Starring: Macaulay
Calkin, Joe Pesci, Daniel Stern & Catherine O’Hara
Director: Chris
Columbus
Producer: John Hughes
Writer: John
Hughes
Music By: John
Williams
Merry Christmas, ya filthy animals!
My favourite Christmas movie ever – I know, most people
prefer the original to the sequel – has Kevin McAlister (Calkin) at the centre
of another McAlister family travel stuff-up, and this time he is in the Big
Apple at Christmastime, and so are his old foes, the Wet Bandits. Marv (Stern)
and Harry (Pesci) have managed to escape from prison, and have reinvented themselves
as the Sticky Bandits.
The fact that Kevin now has the entirety of New York City to
play with makes Home Alone 2 funnier than the first, because the possibilities are
endless, and some of New York’s most famous locations – Rockefeller Centre,
Central Park, Carnegie Hall and even the World Trade Centre Towers, depending
on what version you watch – get a run as Kevin continues to outwit Marv and
Harry. And earn the grudging respect of his family again, after being on the
outer after punching his brother, Buzz, at a Christmas pageant.
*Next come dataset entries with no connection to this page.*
(** * The English/French dictionary lookup engine of [translator_api.py]

    A shallow embedding of the lookup engine (index construction, SEE
    cross-reference resolution, input cleaning, direct / lemma / reverse
    search and result normalisation) together with the properties the
    specification states about it.

    Conventions of the embedding.
    - A Python [str] is a [string]; a character is a code point below 256
      (the Latin-1 range, which [str.lower], [str.isspace] and the [re]
      character classes keep closed).  Code points above U+00FF are outside
      the model.
    - A [dict] is a [gmap string _], a [set] of strings a [gset string].
    - The [re] patterns of the source are written as data ([regex]) and run
      by a small backtracking matcher with Python's priorities (leftmost
      match, greedy or lazy repetition).
    - An exception is a value of [result]; the two lemmatizer backends are
      parameters of the request handler.
    - The recursion limit of the interpreter is taken up in
      [find_lines_limited], where the depth it leaves is a parameter; the
      request handler is modelled with the resolver that has the limit
      left out, which returns what the limited one returns whenever that
      one does. *)

From Stdlib Require Import Ascii NArith.
From stdpp Require Import prelude strings gmap.

Set Warnings "-clear-no-such-hyp".

(** ** Characters *)

Module Char.

Definition code (c : ascii) : N := N_of_ascii c.

(** [str.isspace] on one character, which is also the class [\s] of a
    [str] pattern. *)
Definition isspace (c : ascii) : bool :=
  let n := code c in
  ((9 <=? n) && (n <=? 13) || (28 <=? n) && (n <=? 32)
   || (n =? 133) || (n =? 160))%N.

(** [str.lower] on one character: A-Z and the Latin-1 capitals U+00C0 to
    U+00DE (the multiplication sign U+00D7 apart) move up by 32. *)
Definition lower (c : ascii) : ascii :=
  let n := code c in
  if ((65 <=? n) && (n <=? 90)
      || (192 <=? n) && (n <=? 222) && negb (n =? 215))%N
  then ascii_of_N (n + 32) else c.

(** The class [[a-zA-Z]]. *)
Definition is_ascii_letter (c : ascii) : bool :=
  let n := code c in
  ((65 <=? n) && (n <=? 90) || (97 <=? n) && (n <=? 122))%N.

Definition eqb (a b : ascii) : bool := Ascii.eqb a b.

(** A literal of a pattern compiled with [re.IGNORECASE]. *)
Definition eqb_ci (a b : ascii) : bool := Ascii.eqb (lower a) (lower b).

(** The class [.] without [re.DOTALL]: anything but a line feed. *)
Definition dot (c : ascii) : bool := negb (Ascii.eqb c "010"%char).

End Char.

Arguments Char.isspace : simpl nomatch.
Arguments Char.lower : simpl nomatch.
Arguments Char.is_ascii_letter : simpl nomatch.
Arguments Char.eqb : simpl nomatch.
Arguments Char.eqb_ci : simpl nomatch.
Arguments Char.dot : simpl nomatch.

(** ** Python string primitives *)

Module Str.

Fixpoint lower (s : string) : string :=
  match s with
  | "" => ""
  | String c r => String (Char.lower c) (lower r)
  end.

Fixpoint lstrip (s : string) : string :=
  match s with
  | "" => ""
  | String c r => if Char.isspace c then lstrip r else s
  end.

Fixpoint rstrip (s : string) : string :=
  match s with
  | "" => ""
  | String c r =>
      match rstrip r with
      | "" => if Char.isspace c then "" else String c ""
      | r' => String c r'
      end
  end.

(** [s.strip()] *)
Definition strip (s : string) : string := rstrip (lstrip s).

(** [s.startswith(p)] *)
Fixpoint startswith (s p : string) : bool :=
  match p, s with
  | "", _ => true
  | String a p', String b s' => Char.eqb a b && startswith s' p'
  | String _ _, "" => false
  end.

(** [s[n:]] *)
Fixpoint skip (n : nat) (s : string) : string :=
  match n, s with
  | 0, _ => s
  | S n', String _ r => skip n' r
  | S _, "" => ""
  end.
(* ===== verification/Prelude.v ===== *)
(** Shared foundations: C integers and byte arrays, the outcome type and the
    state monad the C functions are translated into, record update, and the
    generic lemmas and tactics the components use. *)

From Stdlib Require Export ZArith Lia String Ascii.
From stdpp Require Export base list gmap option.

#[global] Open Scope Z_scope.
#[global] Open Scope stdpp_scope.

(** ** C integers *)

(** [word32] arithmetic is arithmetic modulo 2^32 on [Z]. *)
Definition wrap32 (z : Z) : Z := z mod 2 ^ 32.

(** [byte] arithmetic is arithmetic modulo 2^8 on [Z]. *)
Definition wrap8 (z : Z) : Z := z mod 2 ^ 8.

Definition UINT32_MAX : Z := 2 ^ 32 - 1.

Declare Scope word_scope.
Delimit Scope word_scope with word.
Notation "a +w b" := (wrap32 (a + b)) (at level 50, left associativity).
Notation "a -w b" := (wrap32 (a - b)) (at level 50, left associativity).

(** [z] is the value of a [word32] / a [byte] object. *)
Definition is_word32 (z : Z) : Prop := 0 <= z < 2 ^ 32.
Definition is_byte (z : Z) : Prop := 0 <= z < 2 ^ 8.

Lemma wrap32_small z : 0 <= z < 2 ^ 32 -> wrap32 z = z.
Proof. apply Z.mod_small. Qed.

Lemma wrap32_range z : 0 <= wrap32 z < 2 ^ 32.
Proof. apply Z.mod_pos_bound. lia. Qed.

Lemma wrap8_small z : 0 <= z < 2 ^ 8 -> wrap8 z = z.
Proof. apply Z.mod_small. Qed.

Lemma wrap8_range z : 0 <= wrap8 z < 2 ^ 8.
Proof. apply Z.mod_pos_bound. lia. Qed.

(** The C truth value of an [int]. *)
Definition truthy (z : Z) : bool := negb (z =? 0).
Definition b2z (b : bool) : Z := if b then 1 else 0.

(** ** Byte arrays *)

Abbreviation bytes := (list Z).

Definition str (s : string) : bytes :=
  map (fun c => Z.of_N (N_of_ascii c)) (list_ascii_of_string s).

(** Length of an array as a C size. *)
Definition blen {A} (l : list A) : Z := Z.of_nat (length l).

(** [slice b i n]: the [n] bytes from index [i]. *)
Definition slice (b : bytes) (i n : Z) : bytes :=
  take (Z.to_nat n) (drop (Z.to_nat i) b).

(** [b[i]], undefined outside the array. *)
Definition rd (b : bytes) (i : Z) : option Z :=
  if i <? 0 then None else b !! Z.to_nat i.

(** [memcpy (b + i, d, length d)], undefined when it leaves the array. *)
Definition wr (b : bytes) (i : Z) (d : bytes) : option bytes :=
  if (0 <=? i) && (i + blen d <=? blen b)
  then Some (take (Z.to_nat i) b ++ d ++ drop (Z.to_nat i + length d) b)
  else None.

Definition zeros (n : Z) : bytes := replicate (Z.to_nat n) 0.

(** The C string held in a NUL terminated array: what [strlen] and [strcmp]
    see of it. *)
Fixpoint cstr (b : bytes) : bytes :=
  match b with
  | [] => []
  | c :: r => if c =? 0 then [] else c :: cstr r
  end.

(** [memcmp(a, b, n) == 0] on arrays of [n] bytes, and [strcmp == 0] on C
    strings. *)
Fixpoint bytes_eqb (a b : bytes) : bool :=
  match a, b with
  | [], [] => true
  | x :: a', y :: b' => (x =? y) && bytes_eqb a' b'
  | _, _ => false
  end.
Because of a power outage at the McAlister home in Chicago,
Kevin and his family are running late for a flight to their holiday destination – again. And Kevin isn’t
happy with their holiday destination, wanting to go somewhere other than Miami, somewhere where there are
Christmas trees rather than palm trees – and, following a man he thinks is his
father, ends up on a plane to New York City, arriving at LaGuardia
International Airport, in disbelief.
Kevin has his father’s credit card, and manages to rent a
room at the exclusive Plaza Hotel, where he must outwit the suspicious desk
attendant (Tim Curry) and a young bellhop (Rob Schneider), in between getting
directions to the lobby from the one and only Donald Trump. He also finds out
that the Sticky Bandits are planning to rob Duncan’s Toy Chest, and after being
chased from his hotel when his father’s credit card is cancelled, Kevin must use
his uncle’s partly-renovated house, amongst other places, to trap and defeat
Marv and Harry. He receives some timely assistance from an old park dweller
(Brenda Fricker), who loves pigeons, and is clearly the sequel’s equivalent of
Old Man Marley.
Meanwhile, Kevin’s family are en route from Miami to the Big
Apple, and his mother decides to go out looking for him. Like the original,
despite the amount of comedic violence throughout, the ending is warm and happy,
with the bad guys defeated, and the entire extended McAlister family residing
in a mammoth suite inside the Plaza Hotel for Christmas morning, with a
truckload of presents.
Some of the great bits from the first film are duplicated
here, but not in a way that makes it boringly repetitive. The scene where Kevin
uses a videotape of the ‘Angels With Filthy Souls’ “sequel” to convince the
hotel staff that there’s a madman with a gun loose – “I believe you, but my
Tommy Gun don’t – is hilarious, as is the scene where a blow-up toy and a handheld
cassette recorder called a ‘Talkbox’ is used to scare Tim Curry’s character out
of the room that is purportedly occupied by Kevin and his father. The booby
traps are bigger and better than before.
John Williams’ score is a good here as it was in the
original, and a song written by Steve Van Zandt, “All Alone on Christmas” was
released as a single, sung by Darlene Love and backed by Van Zandt and the rest
of the E Street Band, is probably my favourite Christmas song. The promotional video
features Macaulay Calkin riding on the shoulders of Clarence ‘Big Man’ Clemons
during the epic sax solo in the middle of the song.
Despite negative reviews – that I don’t understand – Home Alone 2: Lost In New York was a major box office success, taking $31.1 million USD on opening weekend. The US boxoffice total was $173,585,516 with an international total of $358,994,850.